The issue before the Court of Appeal was whether the second limb definition of assault had been met on the evidence on the case. That is, whether the note with the implicit threat was enough to constitute a limb 2 assault for the purposes of proving attempted robbery.


The Accused’s appeal against conviction was allowed.


The prosecution argued that the handing over of the cardboard note with a demand for pharmaceutical goods was  what constituted a “bodily act or gesture”, and that the Accused had an actual and present ability to carry out the threat. The Court of Appeal rejected this argument.

The Court explained that while words alone cannot constitute an assault they may be taken into account in conjunction with an act or gesture to render the actions collectively as threatening.

For example in Fogden v Wade, the Accused’s conduct of following so closely to a girl as to be able to touch her in conjunction with indecent words of suggestion was held to be assault. The bodily act was enough to indicate a threat of molestation; the words further supported this threat.

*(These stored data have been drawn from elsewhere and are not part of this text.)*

Lemma run_statement_refs (now : Z) (s : Statement) (d : Db) :
  refs_ok d -> refs_ok (snd (run_statement now s d)).
Proof.
  intros Hok. pose proof Hok as [Hcustomer Hvendor Hpartner Hsamples].
  destruct s as [set key | set key | v n u | v]; cbn [run_statement].
  - destruct (has_id Order.id key (orders d)
              && negb (references DeliveryPartner.id (set_deliveryPartnerId set)
                         (deliveryPartners d))) eqn:Hcheck; [exact Hok|].
    cbn [snd]. constructor; cbn [with_orders users vendors deliveryPartners orders
                                  locationUpdates].
    + unfold update_where_id. apply Forall_map.
      eapply Forall_impl; [|exact Hcustomer]. cbn. intros o Ho.
      destruct (Order.id o =? key); exact Ho.
    + unfold update_where_id. apply Forall_map.
      eapply Forall_impl; [|exact Hvendor]. cbn. intros o Ho.
      destruct (Order.id o =? key); exact Ho.
    + unfold update_where_id. apply Forall_map.
      rewrite Forall_forall in Hpartner |- *. intros o Hin.
      destruct (Z.eqb_spec (Order.id o) key) as [Hkey|]; [|apply Hpartner; exact Hin].
      cbn [set_order Order.deliveryPartnerId].
      destruct (set_deliveryPartnerId set) as [p|] eqn:Hset;
        [|apply Hpartner; exact Hin].
      assert (Hhas : has_id Order.id key (orders d) = true).
      { apply existsb_exists. exists o. split; [exact Hin|].
        apply Z.eqb_eq. exact Hkey. }
      rewrite Hhas in Hcheck. cbn [andb] in Hcheck.
      apply negb_false_iff in Hcheck. exact Hcheck.
    + eapply Forall_impl; [|exact Hsamples]. unfold refers_to_rows.
      cbn [with_orders deliveryPartners orders]. intros l [Hp Ho].
      split; [exact Hp|]. rewrite references_update; [exact Ho | reflexivity].
  - assert (Hupdated : forall set',
      refs_ok (with_deliveryPartners d
                 (update_where_id DeliveryPartner.id (set_partner set') key
                    (deliveryPartners d)))).
    { intros set'. constructor;
        cbn [with_deliveryPartners users vendors deliveryPartners orders
             locationUpdates]; try assumption.
      - eapply Forall_impl; [|exact Hpartner]. cbn. intros o Ho.
        rewrite references_update; [exact Ho | reflexivity].
      - eapply Forall_impl; [|exact Hsamples]. unfold refers_to_rows.
        cbn [with_deliveryPartners deliveryPartners orders]. intros l [Hp Ho].
        split; [|exact Ho]. rewrite has_id_update; [exact Hp | reflexivity]. }
    destruct (set_currentLatitude set) as [lat|];
      [destruct (set_currentLongitude set) as [lon|];
       [destruct (decimal 10 8 lat); [destruct (decimal 11 8 lon)|]|]|];
      cbn [snd]; try exact Hok; apply Hupdated.
  - destruct (order_columns v) as [v'|err] eqn:Hcolumns; cbn [snd]; [|exact Hok].
    destruct (order_columns_keeps v v' Hcolumns) as (Hc' & Hv' & Hp' & _).
    destruct (20 <? Z.of_nat (String.length n)); cbn [snd];
      [eapply refs_ok_tables; [..|exact Hok]; reflexivity|].
    destruct (violates_unique_order_number d n); cbn [snd];
      [eapply refs_ok_tables; [..|exact Hok]; reflexivity|].
    destruct (has_id User.id (io_customerId v) (users d)) eqn:Hu;
      [destruct (has_id Vendor.id (io_vendorId v) (vendors d)) eqn:Hv;
       [destruct (references DeliveryPartner.id (io_deliveryPartnerId v)
                    (deliveryPartners d)) eqn:Hp|]|];
      cbn [andb negb snd];
      try (eapply refs_ok_tables; [..|exact Hok]; reflexivity).
    constructor; cbn [with_orders users vendors deliveryPartners orders
                      locationUpdates].
    + apply Forall_app. split; [exact Hcustomer|].
      constructor; [cbn; rewrite Hc'; exact Hu|constructor].
    + apply Forall_app. split; [exact Hvendor|].
      constructor; [cbn; rewrite Hv'; exact Hv|constructor].
    + apply Forall_app. split; [exact Hpartner|].
      constructor; [cbn; rewrite Hp'; exact Hp|constructor].
    + eapply Forall_impl; [|exact Hsamples]. unfold refers_to_rows.
      cbn [with_orders deliveryPartners orders]. intros l [Hlp Hlo].
      split; [exact Hlp | apply references_app; exact Hlo].
  - destruct (decimal 10 8 (il_latitude v)) as [lat|];
      [destruct (decimal 11 8 (il_longitude v)) as [lon|]|]; cbn [snd];
      try (eapply refs_ok_tables; [..|exact Hok]; reflexivity).
    destruct (has_id DeliveryPartner.id (il_deliveryPartnerId v) (deliveryPartners d))
      eqn:Hp;
      [destruct (references Order.id (il_orderId v) (orders d)) eqn:Ho|];
      cbn [andb negb snd];
      try (eapply refs_ok_tables; [..|exact Hok]; reflexivity).
    constructor; cbn [users vendors deliveryPartners orders locationUpdates];
      try assumption.
    apply Forall_app. split.
    + eapply Forall_impl; [|exact Hsamples]. unfold refers_to_rows.
      cbn [deliveryPartners orders]. auto.
    + constructor; [|constructor]. split; [exact Hp | exact Ho].
Qed.
(** * enmime: the MIME encoding engine (encode.go)

    A shallow embedding of [encode.go] and of the properties its
    specification states about it.  Go byte slices are [list byte], Go
    strings are [string], Go [int] is [Z] (no computation here leaves the
    64-bit range for a slice that fits in memory), [textproto.MIMEHeader]
    and [map[string]string] are [gmap]s.  A method that mutates its part
    returns the part afterwards.  The output goes to a writer whose writes
    succeed, so a function that writes returns the bytes written; the
    errors that remain are those of the content reader and run-time
    panics. *)

From Stdlib Require Import ZArith Lia List Bool.
From Stdlib Require Import Strings.String Strings.Ascii Strings.Byte.
From stdpp Require Import base gmap strings list sorting.
Import ListNotations.

Local Open Scope Z_scope.

(** ** Bytes *)

Abbreviation bytes := (list byte).

(** [uint(b)]: the numeric value of a byte. *)
Definition val (b : byte) : Z := Z.of_N (Byte.to_N b).

(** [byte(z)]: Go's conversion to [byte] keeps the low eight bits. *)
Definition mk (z : Z) : byte :=
  match Byte.of_N (Z.to_N (z mod 256)) with
  | Some b => b
  | None => x00
  end.

(** [[]byte(s)] *)
Definition bytes_of (s : string) : bytes := list_byte_of_string s.

Definition LF : byte := x0a.
Definition CR : byte := x0d.
Definition TAB : byte := x09.
Definition SP : byte := x20.
Definition EQ : byte := x3d.

(** [var crnl = []byte{'\r', '\n'}] and [var nlnl = []byte{'\n', '\n'}] *)
Definition crnl : bytes := [CR; LF].
Definition nlnl : bytes := [LF; LF].

(** ** Transfer encodings *)

Definition b64Percent : Z := 20.

Inductive TransferEncoding : Set :=
| Te7Bit
| TeQuoted
| TeBase64
| TeRaw
| TeAuto.

Definition base64EncodedLineLen : Z := 76.
Definition base64DecodedLineLen : Z := base64EncodedLineLen * 3 / 4.
Definition linesPerChunk : Z := 128.
Definition readChunkSize : Z := base64DecodedLineLen * linesPerChunk.

(** ** selectTransferEncoding *)

(** [b == '\n' || b == '\r'] *)
Definition isLineBreak (b : byte) : bool :=
  (val b =? 10) || (val b =? 13).

(** [(b < ' ' || '~' < b) && b != '\t'] *)
Definition isControl (b : byte) : bool :=
  ((val b <? 32) || (126 <? val b)) && negb (val b =? 9).
(** * SCADA-LTS MCP server: a shallow embedding of [scada_lts_mcp.py]

    The module has two parts: the class [ScadaLTSClient] (one asynchronous
    method per REST capability of the SCADA system) and the two dispatchers
    registered with the MCP server, [call_tool] and [get_prompt], which share
    the module-level variable [scada_client].

    Python values are embedded as the type [value]; code that can raise runs in
    the monad [M], which threads the observable world (the global client, the
    requests put on the wire, the log records) and keeps the world as it is at
    the moment an exception is raised, as Python does.

    Scope of the model.  JSON numbers are integers (floating point numbers are
    left out); a string is a sequence of one-byte characters.  What the Python
    runtime and the libraries compute and the module only calls (the text of
    [json.dumps], [repr] of a container, [str] of an exception, [int] of a
    string, and the answers of the remote system) are the fields of a
    [Platform], a variable of every section below: the theorems hold whatever
    they are. *)

From Stdlib Require Import ZArith List String Ascii Bool Lia DecimalString.
Import ListNotations.
Set Warnings "-register-all".
Open Scope Z_scope.
Open Scope string_scope.

(** ** Python values *)

Inductive value : Type :=
| VNone
| VBool (b : bool)
| VInt (n : Z)
| VStr (s : string)
| VList (l : list value)
| VDict (d : list (string * value)).

(** A [Dict[str, Any]]: keys in insertion order. *)
Definition dict := list (string * value).

(** Exceptions, by class: all of them are caught by [except Exception].
    [AttributeError t a]: a value of type [t] has no attribute [a];
    [TypeError what t]: the operation [what] does not apply to the type [t];
    [ValueError l]: [int] of the string [l]; [HTTPError] stands for whatever
    the HTTP library raises: a refused connection, a timeout, a body that is
    not JSON. *)
Inductive exn : Type :=
| KeyError (key : string)
| AttributeError (type_name attr : string)
| TypeError (what type_name : string)
| ValueError (literal : string)
| HTTPError (msg : string).

Definition nl : string := String (ascii_of_nat 10) EmptyString.

(** [bool(v)]: the test of [if v:] and [not v]. *)
Definition truthy (v : value) : bool :=
  match v with
  | VNone => false
  | VBool b => b
  | VInt n => negb (n =? 0)%Z
  | VStr s => negb (String.eqb s EmptyString)
  | VList l => match l with [] => false | _ => true end
  | VDict d => match d with [] => false | _ => true end
  end.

Similarly in Stephens v Myers the defendant advanced upon the complainant in a threatening manner with a clenched fist after being told he was to be turned out of a meeting. This bodily act was made further intimidating by the Accused’s verbal threat that he would rather “pull the chairman out of his chair” than be turned out. Thus, even though the Accused was not near enough to strike the complainant, the advancement in a threatening attitude constituted assault in law.

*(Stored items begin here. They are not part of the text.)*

(** X16: when a submission is followed by a second one that returns, with
    no move of the thread in between, the global [prompt] holds the text of
    the second, and until the next submission every text the thread takes
    out of [prompt] is that text: the first is never handed to [ask]. *)
Theorem last_submission_wins
  (s : state) (pA pB : string) (showA showB : bool) (webA webB : fetched)
  (b : string) (rest : list action) :
  submitted pB webB = Some b ->
  forallb (fun a => negb (is_submit a)) rest = true ->
  (exists s2,
     s =[ [Submit pA showA webA; Submit pB showB webB] ]=> s2 /\ prompt s2 = b) /\
  Forall (fun x => x = b)
         (picks baseprompt DEBUG s
                (Submit pA showA webA :: Submit pB showB webB :: rest)).
Proof.
  intros Hb Hrest. split.
  - eexists. split; [reflexivity|]. now apply send_message_prompt.
  - simpl. apply picks_of_slot; [exact Hrest|]. left.
    now apply send_message_prompt.
Qed.

(** ** The end marker *)

Lemma dones_snoc (es : list event) (e : event) :
  dones (es ++ [e]) =
  (dones es + if (voice e =? "done")%string then 1 else 0)%nat.
Proof.
  unfold dones. rewrite filter_app, length_app. simpl.
  now destruct (voice e =? "done")%string.
Qed.

Lemma ends_by_commit (s : state) (m : message) :
  ended DEBUG s (finish DEBUG (append m s)).
Proof.
  destruct (finish_fields (append m s)) as (_ & He & Hp & _ & Ha & Hb).
  unfold ended. rewrite He, Hp. repeat split; auto.
  exists []. auto.
Qed.

Lemma ends_by_apology (s : state) :
  ended DEBUG s (finish DEBUG (recover baseprompt s)).
Proof.
  destruct (finish_fields (recover baseprompt s)) as (_ & He & Hp & _ & Ha & Hb).
  unfold ended. rewrite He, Hp. repeat split; auto.
  exists [apology]. simpl. rewrite <- app_assoc. auto.
Qed.

(** The transition that takes the thread out of an exchange broadcasts the
    end marker exactly once and as its last event, after the apology if
    there is one, and empties the global [prompt]; no other transition
    broadcasts an end marker. *)
Theorem done_marks_every_end (s s' : state) (a : action) :
  s -[ a ]-> s' ->
  if busy s && negb (busy s') then ended DEBUG s s'
  else dones (emitted s') = dones (emitted s).
Proof.
  intros Hstep. unfold step in Hstep.
  assert (Hend : forall x : state,
             busy s = true -> ended DEBUG s x ->
             if busy s && negb (busy x) then ended DEBUG s x
             else dones (emitted x) = dones (emitted s)).
  { intros x -> H. destruct H as (Hb & H). rewrite Hb. simpl. now split. }
  assert (Hon : forall x : state,
             busy x = true -> dones (emitted x) = dones (emitted s) ->
             if busy s && negb (busy x) then ended DEBUG s x
             else dones (emitted x) = dones (emitted s)).
  { intros x -> H. now rewrite andb_false_r. }
  destruct a as [|p show web| |r|e].
  - (* index *)
    injection Hstep as <-. unfold busy, index; simpl.
    destruct (at_ s); reflexivity.
  - (* send_message *)
    injection Hstep as <-. unfold send_message.
    destruct (Py.startswith "http" p); [destruct (extract_text_from_blog web)|];
      unfold busy; simpl; try rewrite dones_snoc; simpl;
      destruct (at_ s); simpl; lia.
  - (* lines 175-183 *)
    destruct (at_ s) eqn:Hat; try discriminate. injection Hstep as <-.
    unfold busy at 1. rewrite Hat. simpl.
    unfold poll. destruct (prompt s =? "")%string; [reflexivity|].
    destruct (visible s); simpl; [|reflexivity].
    rewrite dones_snoc. simpl. lia.
  - (* create *)
    destruct (at_ s) eqn:Hat; try discriminate. injection Hstep as <-.
    assert (Hb : busy s = true) by (unfold busy; now rewrite Hat).
    destruct r as [|str_e|]; simpl.
    + unfold ask_returns. destruct (remember s); [now apply Hon|].
      simpl. destruct (Py.pop (context s)); [now apply Hon|].
      apply Hend; auto; apply (ends_by_apology (set_remember true s)).
    + unfold ask_except. destruct (Py.pop (context s)) as [ctx|].
      * destruct (Py.contains _ str_e); [|now apply Hon].
        unfold ladder. destruct (1000 <? Py.len p); [now apply Hon|].
        destruct (4 <? length ctx)%nat; [now apply Hon|].
        apply Hon; [reflexivity|]. simpl. rewrite dones_snoc. simpl. lia.
      * apply Hend; auto; apply ends_by_apology.
    + apply Hend; auto; apply ends_by_apology.
  - (* stream *)
    destruct (at_ s) eqn:Hat; try discriminate. injection Hstep as <-.
    assert (Hb : busy s = true) by (unfold busy; now rewrite Hat).
    destruct e as [[chunk|]| |]; simpl.
    + destruct (completion_text s).
      * apply Hon; [unfold busy; simpl; now rewrite Hat|].
        simpl. rewrite dones_snoc. simpl. lia.
      * apply Hend; auto; apply ends_by_apology.
    + now apply Hon.
    + destruct (completion_text s).
      * apply Hend; auto; apply ends_by_commit.
      * apply Hend; auto; apply ends_by_apology.
    + apply Hend; auto; apply ends_by_apology.
Qed.




(** ** The thread and the debug flag *)

(** With [DEBUG] off no transition ends the thread: line 206 is the only
    place where an exception can leave [send_update]. *)
Lemma thread_survives_without_debug (s s' : state) (a : action) :
  DEBUG = false -> s -[ a ]-> s' -> at_ s <> Dead -> at_ s' <> Dead.
Proof.
  intros Hd Hstep Hlive. unfold step in Hstep.
  assert (Hfin : forall x, at_ (finish DEBUG x) <> Dead).
  { intros x. destruct (finish_fields x) as (_ & _ & _ & _ & Ha & _).
    rewrite Ha by auto. discriminate. }
  destruct a as [|p show web| |r|e].
  - injection Hstep as <-. exact Hlive.
  - injection Hstep as <-. unfold send_message.
    destruct (Py.startswith "http" p); [destruct (extract_text_from_blog web)|];
      exact Hlive.
  - destruct (at_ s) eqn:Hat; try discriminate. injection Hstep as <-.
    unfold poll. destruct (prompt s =? "")%string; [now rewrite Hat|].
    discriminate.
  - destruct (at_ s) eqn:Hat; try discriminate. injection Hstep as <-.
    destruct r as [|str_e|]; simpl; auto.
    + unfold ask_returns. destruct (remember s); [discriminate|].
      simpl. destruct (Py.pop (context s)); [discriminate | apply Hfin].
    + unfold ask_except. destruct (Py.pop (context s)) as [ctx|]; [|apply Hfin].
      destruct (Py.contains _ str_e); [|discriminate].
      destruct (ladder baseprompt p ctx) as [[p' ctx'] notices]. discriminate.
  - destruct (at_ s) eqn:Hat; try discriminate. injection Hstep as <-.
    destruct e as [[chunk|]| |]; simpl; auto.
    + destruct (completion_text s); [simpl; now rewrite Hat | apply Hfin].
    + now rewrite Hat.
    + destruct (completion_text s); apply Hfin.
Qed.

The Court distinguished these cases from the current case, in that the bodily act here was not enough to constitute a threat to apply force, regardless of the words transcribed on the cardboard.

It further held that the bodily act of handing the note to the pharmacist did not manifest in itself an intention to assault, or what an ordinary person would reasonably construe as an intention.

The key word here, the Court explained, is a threat to apply force “by” a bodily act or gesture.

Their Honours Fraser, Philippides JJA and Bond J held that “The threat of handing over the note was the means of communicating an implied threat but, even so, clearly there was no threat to apply force “by” that act itself”.

The Accused, therefore, did not assault Mr Feichter and consequently appealed his conviction of attempted robbery.